#### Data in this exercise

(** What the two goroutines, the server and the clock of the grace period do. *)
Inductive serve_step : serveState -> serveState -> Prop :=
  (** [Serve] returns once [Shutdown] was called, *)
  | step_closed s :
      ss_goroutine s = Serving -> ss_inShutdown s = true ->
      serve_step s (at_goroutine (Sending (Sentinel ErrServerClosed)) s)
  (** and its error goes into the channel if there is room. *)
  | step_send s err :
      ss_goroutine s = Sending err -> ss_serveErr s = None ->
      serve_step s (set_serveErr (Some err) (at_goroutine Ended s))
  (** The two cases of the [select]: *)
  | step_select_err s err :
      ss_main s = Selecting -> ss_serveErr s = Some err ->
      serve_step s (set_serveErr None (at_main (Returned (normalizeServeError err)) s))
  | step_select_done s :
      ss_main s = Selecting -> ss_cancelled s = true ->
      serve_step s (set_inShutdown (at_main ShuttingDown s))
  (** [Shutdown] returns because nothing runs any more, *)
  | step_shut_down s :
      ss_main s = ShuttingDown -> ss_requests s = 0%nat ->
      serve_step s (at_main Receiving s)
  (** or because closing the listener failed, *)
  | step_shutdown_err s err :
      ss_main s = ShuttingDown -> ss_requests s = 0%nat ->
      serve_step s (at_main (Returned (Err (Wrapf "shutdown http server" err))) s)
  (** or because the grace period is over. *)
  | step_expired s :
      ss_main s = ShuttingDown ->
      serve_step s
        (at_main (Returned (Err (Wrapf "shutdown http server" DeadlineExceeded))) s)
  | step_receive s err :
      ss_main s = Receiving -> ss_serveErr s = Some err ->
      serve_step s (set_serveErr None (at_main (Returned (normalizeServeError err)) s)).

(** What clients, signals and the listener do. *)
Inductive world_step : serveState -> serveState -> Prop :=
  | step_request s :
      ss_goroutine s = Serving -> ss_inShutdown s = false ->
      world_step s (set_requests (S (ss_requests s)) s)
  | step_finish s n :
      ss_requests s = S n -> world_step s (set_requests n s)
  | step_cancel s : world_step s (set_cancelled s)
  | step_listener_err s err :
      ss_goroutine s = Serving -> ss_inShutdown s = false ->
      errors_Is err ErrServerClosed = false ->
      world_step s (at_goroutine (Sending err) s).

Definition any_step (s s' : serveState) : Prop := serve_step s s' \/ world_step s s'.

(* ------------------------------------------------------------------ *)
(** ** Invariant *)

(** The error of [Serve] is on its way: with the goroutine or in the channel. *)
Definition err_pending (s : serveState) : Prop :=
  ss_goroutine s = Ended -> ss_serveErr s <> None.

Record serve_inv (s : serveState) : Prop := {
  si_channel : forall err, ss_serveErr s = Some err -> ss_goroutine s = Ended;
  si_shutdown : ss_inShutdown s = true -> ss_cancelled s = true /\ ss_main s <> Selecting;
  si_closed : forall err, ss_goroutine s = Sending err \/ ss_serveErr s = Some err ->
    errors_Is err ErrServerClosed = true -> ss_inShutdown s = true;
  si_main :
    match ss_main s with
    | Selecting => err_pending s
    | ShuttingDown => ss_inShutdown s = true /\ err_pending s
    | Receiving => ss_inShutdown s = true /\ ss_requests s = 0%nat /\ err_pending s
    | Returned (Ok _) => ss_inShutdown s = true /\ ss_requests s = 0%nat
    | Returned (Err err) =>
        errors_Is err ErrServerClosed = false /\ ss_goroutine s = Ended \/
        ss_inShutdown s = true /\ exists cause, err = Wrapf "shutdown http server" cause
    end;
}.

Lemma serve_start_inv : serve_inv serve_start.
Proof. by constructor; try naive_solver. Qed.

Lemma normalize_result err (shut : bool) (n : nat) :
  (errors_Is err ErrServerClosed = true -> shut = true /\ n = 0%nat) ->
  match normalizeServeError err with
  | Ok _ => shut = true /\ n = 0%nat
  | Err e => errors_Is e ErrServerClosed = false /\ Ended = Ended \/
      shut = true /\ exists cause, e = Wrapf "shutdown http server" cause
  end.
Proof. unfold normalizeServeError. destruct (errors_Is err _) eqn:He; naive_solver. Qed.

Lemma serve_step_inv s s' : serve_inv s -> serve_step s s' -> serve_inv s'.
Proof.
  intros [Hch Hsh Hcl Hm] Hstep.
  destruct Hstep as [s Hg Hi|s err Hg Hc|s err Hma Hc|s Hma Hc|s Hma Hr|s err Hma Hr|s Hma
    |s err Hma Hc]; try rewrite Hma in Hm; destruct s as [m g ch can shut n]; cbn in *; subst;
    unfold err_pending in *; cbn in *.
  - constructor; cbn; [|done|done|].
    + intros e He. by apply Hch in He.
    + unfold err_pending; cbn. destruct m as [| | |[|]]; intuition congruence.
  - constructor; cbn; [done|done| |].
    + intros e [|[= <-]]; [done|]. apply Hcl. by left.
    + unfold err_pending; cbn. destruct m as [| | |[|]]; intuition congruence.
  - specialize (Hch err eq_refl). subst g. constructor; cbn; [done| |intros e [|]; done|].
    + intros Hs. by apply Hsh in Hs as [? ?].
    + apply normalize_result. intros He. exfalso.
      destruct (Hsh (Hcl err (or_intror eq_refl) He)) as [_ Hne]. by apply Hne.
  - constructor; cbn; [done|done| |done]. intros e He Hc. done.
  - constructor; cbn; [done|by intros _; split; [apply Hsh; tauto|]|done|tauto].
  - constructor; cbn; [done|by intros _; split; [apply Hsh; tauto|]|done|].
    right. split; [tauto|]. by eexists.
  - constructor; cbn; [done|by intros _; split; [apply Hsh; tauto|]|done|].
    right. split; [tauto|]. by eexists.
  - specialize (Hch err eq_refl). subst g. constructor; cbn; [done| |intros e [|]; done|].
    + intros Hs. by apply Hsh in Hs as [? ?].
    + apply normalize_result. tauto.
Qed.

########

*What is required*. Check each line of the entries for the string "Hstep". Copy the lines that have it.

*Answer section*.
  intros [Hch Hsh Hcl Hm] Hstep.
  destruct Hstep as [s Hg Hi|s err Hg Hc|s err Hma Hc|s Hma Hc|s Hma Hr|s err Hma Hr|s Hma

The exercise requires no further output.